REQUIRED WORK
Scan the records below for the line with "Theorem other_levels_hidden (l" and the line with "toLowerCase s = toLowerCase". Repeat those two lines and every line between them exactly, and nothing else.

EXERCISE MATERIALS
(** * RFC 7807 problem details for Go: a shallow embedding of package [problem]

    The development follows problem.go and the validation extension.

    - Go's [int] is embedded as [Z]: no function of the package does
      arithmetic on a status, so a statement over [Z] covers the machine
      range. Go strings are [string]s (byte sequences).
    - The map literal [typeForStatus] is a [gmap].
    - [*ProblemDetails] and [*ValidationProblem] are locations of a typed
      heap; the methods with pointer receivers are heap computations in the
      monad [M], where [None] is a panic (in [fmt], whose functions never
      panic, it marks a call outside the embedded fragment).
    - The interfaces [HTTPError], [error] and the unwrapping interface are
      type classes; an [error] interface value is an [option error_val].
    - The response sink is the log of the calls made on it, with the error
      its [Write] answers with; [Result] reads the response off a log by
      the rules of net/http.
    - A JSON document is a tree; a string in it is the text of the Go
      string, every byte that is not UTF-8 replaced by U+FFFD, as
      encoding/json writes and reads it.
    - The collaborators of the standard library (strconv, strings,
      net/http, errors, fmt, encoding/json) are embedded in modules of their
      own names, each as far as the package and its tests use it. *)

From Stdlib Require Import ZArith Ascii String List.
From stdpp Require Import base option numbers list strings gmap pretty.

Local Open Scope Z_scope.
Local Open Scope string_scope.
...
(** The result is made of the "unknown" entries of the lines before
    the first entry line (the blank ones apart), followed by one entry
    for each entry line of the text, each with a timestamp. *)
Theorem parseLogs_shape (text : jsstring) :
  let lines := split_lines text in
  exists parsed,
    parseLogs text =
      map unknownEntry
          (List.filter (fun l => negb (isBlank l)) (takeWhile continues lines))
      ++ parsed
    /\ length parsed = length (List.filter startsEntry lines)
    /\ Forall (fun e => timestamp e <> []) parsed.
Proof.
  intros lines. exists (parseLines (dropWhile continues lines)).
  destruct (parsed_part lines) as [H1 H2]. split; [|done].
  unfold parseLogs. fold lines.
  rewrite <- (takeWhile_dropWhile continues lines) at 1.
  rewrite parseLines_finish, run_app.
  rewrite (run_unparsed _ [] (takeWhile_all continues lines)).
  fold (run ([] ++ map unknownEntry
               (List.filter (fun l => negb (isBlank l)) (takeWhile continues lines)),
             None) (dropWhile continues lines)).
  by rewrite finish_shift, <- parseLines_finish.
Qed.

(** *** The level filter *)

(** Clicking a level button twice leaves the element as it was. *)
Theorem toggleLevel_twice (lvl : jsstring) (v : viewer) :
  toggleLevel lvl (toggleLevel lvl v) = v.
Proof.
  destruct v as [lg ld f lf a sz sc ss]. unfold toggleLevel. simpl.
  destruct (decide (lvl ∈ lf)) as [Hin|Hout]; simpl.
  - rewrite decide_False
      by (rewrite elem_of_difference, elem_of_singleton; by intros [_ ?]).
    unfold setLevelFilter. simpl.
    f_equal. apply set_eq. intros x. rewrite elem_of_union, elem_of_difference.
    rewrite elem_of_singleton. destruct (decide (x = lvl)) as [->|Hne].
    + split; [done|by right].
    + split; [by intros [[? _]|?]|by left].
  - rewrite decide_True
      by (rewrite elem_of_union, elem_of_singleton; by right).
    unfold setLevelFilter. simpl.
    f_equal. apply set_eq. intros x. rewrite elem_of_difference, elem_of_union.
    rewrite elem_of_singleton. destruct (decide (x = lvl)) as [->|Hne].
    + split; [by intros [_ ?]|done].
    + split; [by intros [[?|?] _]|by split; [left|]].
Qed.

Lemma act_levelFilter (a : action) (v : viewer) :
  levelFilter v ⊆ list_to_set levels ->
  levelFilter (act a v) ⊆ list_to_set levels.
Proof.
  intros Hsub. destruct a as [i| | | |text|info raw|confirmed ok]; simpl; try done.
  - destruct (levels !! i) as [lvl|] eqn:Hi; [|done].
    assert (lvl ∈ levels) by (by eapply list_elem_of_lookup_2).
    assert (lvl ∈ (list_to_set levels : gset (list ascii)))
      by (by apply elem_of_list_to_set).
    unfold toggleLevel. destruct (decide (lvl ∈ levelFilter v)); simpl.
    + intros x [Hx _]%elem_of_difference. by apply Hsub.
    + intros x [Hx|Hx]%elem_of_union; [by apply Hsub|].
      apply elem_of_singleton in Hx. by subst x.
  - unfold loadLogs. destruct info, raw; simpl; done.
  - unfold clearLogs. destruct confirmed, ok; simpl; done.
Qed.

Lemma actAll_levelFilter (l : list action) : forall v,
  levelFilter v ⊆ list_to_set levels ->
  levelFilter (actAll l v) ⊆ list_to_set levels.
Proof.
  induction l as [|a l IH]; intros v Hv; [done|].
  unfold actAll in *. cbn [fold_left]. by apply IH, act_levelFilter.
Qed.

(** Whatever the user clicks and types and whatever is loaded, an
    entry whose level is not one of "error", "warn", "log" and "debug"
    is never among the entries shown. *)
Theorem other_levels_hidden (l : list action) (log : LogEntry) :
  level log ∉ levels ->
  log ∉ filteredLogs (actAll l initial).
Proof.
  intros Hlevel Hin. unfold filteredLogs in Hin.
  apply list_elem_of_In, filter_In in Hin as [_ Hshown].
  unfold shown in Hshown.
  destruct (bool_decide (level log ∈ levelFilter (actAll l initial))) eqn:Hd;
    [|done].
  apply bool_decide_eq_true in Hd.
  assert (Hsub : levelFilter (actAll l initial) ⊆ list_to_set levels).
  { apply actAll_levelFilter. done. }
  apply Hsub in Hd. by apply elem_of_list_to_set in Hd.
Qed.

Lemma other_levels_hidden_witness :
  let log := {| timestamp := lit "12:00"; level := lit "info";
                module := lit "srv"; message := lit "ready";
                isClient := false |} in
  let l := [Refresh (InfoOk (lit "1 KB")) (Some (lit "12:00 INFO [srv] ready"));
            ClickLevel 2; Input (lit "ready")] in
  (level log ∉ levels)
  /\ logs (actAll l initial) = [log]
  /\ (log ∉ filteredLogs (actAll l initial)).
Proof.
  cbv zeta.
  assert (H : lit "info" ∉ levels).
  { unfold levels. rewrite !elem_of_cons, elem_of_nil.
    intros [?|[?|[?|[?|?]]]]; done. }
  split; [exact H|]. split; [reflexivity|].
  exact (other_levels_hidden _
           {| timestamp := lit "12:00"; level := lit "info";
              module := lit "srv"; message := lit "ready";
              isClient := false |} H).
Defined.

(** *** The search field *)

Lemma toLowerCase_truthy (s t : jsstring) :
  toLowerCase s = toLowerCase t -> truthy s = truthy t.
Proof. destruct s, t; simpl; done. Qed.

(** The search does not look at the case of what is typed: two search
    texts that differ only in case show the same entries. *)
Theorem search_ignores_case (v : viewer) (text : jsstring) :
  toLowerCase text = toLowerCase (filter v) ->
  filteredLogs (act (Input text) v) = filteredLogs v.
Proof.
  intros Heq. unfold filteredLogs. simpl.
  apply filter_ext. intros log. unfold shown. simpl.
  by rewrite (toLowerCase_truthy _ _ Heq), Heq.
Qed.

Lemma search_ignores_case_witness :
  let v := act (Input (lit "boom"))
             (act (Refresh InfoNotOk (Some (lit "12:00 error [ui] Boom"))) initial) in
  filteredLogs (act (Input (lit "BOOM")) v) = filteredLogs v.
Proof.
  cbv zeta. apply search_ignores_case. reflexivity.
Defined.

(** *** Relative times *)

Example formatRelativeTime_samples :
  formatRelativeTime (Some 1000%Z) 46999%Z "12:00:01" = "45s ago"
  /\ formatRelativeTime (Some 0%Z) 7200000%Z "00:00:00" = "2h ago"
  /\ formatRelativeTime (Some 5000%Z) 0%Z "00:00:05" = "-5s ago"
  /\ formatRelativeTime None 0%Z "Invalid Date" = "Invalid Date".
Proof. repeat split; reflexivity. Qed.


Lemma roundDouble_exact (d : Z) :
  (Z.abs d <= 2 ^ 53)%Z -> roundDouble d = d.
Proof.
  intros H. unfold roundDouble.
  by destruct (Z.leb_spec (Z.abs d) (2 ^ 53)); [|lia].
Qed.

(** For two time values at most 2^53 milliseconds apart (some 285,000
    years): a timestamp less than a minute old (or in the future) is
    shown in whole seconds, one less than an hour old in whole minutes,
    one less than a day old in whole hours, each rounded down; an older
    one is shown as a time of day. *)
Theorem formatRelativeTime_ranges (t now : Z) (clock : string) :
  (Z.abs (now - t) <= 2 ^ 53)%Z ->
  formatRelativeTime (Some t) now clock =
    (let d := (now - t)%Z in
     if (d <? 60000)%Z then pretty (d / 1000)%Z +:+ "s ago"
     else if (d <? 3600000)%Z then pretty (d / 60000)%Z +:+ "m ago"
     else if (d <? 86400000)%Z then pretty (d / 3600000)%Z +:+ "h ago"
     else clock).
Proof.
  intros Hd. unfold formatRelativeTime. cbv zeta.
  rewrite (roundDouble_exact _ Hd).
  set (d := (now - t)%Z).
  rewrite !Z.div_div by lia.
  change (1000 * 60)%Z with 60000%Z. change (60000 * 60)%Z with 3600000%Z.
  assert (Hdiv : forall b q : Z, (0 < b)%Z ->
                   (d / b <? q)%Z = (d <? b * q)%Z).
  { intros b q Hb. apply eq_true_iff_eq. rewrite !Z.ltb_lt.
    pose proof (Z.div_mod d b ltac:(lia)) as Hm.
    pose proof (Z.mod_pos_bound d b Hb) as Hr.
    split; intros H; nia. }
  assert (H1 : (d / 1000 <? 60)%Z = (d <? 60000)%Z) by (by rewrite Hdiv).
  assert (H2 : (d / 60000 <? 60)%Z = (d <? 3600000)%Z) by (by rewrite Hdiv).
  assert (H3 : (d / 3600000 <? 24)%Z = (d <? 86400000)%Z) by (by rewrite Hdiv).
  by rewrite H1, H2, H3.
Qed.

PROBLEM SOLUTION
Theorem other_levels_hidden (l : list action) (log : LogEntry) :
  level log ∉ levels ->
  log ∉ filteredLogs (actAll l initial).
Proof.
  intros Hlevel Hin. unfold filteredLogs in Hin.
  apply list_elem_of_In, filter_In in Hin as [_ Hshown].
  unfold shown in Hshown.
  destruct (bool_decide (level log ∈ levelFilter (actAll l initial))) eqn:Hd;
    [|done].
  apply bool_decide_eq_true in Hd.
  assert (Hsub : levelFilter (actAll l initial) ⊆ list_to_set levels).
  { apply actAll_levelFilter. done. }
  apply Hsub in Hd. by apply elem_of_list_to_set in Hd.
Qed.

Lemma other_levels_hidden_witness :
  let log := {| timestamp := lit "12:00"; level := lit "info";
                module := lit "srv"; message := lit "ready";
                isClient := false |} in
  let l := [Refresh (InfoOk (lit "1 KB")) (Some (lit "12:00 INFO [srv] ready"));
            ClickLevel 2; Input (lit "ready")] in
  (level log ∉ levels)
  /\ logs (actAll l initial) = [log]
  /\ (log ∉ filteredLogs (actAll l initial)).
Proof.
  cbv zeta.
  assert (H : lit "info" ∉ levels).
  { unfold levels. rewrite !elem_of_cons, elem_of_nil.
    intros [?|[?|[?|[?|?]]]]; done. }
  split; [exact H|]. split; [reflexivity|].
  exact (other_levels_hidden _
           {| timestamp := lit "12:00"; level := lit "info";
              module := lit "srv"; message := lit "ready";
              isClient := false |} H).
Defined.

(** *** The search field *)

Lemma toLowerCase_truthy (s t : jsstring) :
  toLowerCase s = toLowerCase t -> truthy s = truthy t.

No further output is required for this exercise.